### What needs to be done
Of all the lines in the records below, copy only those that contain the string "rewrite".

### Provided records

------------

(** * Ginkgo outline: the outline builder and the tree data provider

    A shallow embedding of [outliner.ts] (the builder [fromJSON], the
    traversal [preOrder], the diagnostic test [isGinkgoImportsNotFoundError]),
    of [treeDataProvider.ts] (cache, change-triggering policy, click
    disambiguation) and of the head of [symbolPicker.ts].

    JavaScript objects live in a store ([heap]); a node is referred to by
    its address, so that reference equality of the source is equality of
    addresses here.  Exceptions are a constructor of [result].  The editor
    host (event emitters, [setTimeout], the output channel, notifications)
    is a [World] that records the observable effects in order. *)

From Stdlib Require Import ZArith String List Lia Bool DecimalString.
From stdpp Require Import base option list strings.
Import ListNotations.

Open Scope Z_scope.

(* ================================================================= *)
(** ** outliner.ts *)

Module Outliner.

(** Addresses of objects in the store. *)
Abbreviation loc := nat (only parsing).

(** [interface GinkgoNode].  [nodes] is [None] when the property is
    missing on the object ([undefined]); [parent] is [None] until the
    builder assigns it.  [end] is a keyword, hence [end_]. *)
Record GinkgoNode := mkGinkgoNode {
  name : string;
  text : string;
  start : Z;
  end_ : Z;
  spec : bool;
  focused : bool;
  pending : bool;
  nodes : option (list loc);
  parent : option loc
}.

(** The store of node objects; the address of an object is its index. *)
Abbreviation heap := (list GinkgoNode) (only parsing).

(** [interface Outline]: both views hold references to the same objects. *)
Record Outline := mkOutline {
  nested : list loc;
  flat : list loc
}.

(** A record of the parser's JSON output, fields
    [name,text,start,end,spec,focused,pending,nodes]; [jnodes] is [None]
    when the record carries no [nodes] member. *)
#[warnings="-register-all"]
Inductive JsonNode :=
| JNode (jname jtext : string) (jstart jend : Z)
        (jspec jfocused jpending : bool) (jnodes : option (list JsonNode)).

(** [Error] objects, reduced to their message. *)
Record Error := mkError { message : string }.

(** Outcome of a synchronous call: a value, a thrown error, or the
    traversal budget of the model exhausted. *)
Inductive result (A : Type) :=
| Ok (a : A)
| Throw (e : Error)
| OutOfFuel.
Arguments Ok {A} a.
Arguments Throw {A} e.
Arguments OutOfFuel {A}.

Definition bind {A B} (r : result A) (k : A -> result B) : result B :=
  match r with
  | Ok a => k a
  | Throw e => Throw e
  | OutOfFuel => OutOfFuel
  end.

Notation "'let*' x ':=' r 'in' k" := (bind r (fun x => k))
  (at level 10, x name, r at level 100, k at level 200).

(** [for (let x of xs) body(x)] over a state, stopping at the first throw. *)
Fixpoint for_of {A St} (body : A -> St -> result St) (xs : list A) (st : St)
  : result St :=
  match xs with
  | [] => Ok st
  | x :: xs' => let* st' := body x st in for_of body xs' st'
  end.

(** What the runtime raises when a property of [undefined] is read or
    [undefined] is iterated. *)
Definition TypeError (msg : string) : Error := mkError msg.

------------

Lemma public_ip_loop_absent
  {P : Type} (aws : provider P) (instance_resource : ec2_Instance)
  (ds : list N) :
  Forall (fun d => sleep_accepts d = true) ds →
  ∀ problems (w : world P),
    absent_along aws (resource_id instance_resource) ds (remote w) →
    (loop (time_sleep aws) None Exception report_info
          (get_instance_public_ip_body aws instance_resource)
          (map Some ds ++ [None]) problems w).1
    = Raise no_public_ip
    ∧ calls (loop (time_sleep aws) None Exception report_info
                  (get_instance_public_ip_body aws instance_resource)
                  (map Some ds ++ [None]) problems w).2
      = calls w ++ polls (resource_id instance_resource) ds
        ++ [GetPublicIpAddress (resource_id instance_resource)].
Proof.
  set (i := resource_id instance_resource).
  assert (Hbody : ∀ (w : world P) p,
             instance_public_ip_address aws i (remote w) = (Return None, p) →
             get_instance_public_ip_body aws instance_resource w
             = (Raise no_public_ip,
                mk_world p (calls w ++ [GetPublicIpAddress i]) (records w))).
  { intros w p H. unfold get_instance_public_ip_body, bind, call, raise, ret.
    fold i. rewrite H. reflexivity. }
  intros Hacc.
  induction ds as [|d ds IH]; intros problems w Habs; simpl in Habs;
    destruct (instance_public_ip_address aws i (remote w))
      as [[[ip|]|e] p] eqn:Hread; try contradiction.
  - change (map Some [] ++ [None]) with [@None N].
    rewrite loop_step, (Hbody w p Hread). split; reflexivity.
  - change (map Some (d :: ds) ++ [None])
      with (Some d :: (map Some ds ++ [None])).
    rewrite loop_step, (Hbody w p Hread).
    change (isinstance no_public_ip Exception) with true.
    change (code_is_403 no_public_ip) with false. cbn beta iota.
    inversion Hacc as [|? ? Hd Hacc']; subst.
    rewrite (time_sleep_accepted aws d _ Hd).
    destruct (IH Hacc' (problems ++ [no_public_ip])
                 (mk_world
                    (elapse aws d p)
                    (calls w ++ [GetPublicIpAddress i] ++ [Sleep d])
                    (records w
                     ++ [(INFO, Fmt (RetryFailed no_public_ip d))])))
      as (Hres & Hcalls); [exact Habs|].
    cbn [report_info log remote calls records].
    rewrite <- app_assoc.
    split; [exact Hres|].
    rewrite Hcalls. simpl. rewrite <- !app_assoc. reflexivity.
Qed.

------------

### Problem solution
    fold i. rewrite H. reflexivity. }
    rewrite loop_step, (Hbody w p Hread). split; reflexivity.
    rewrite loop_step, (Hbody w p Hread).
    rewrite (time_sleep_accepted aws d _ Hd).
    rewrite <- app_assoc.
    rewrite Hcalls. simpl. rewrite <- !app_assoc. reflexivity.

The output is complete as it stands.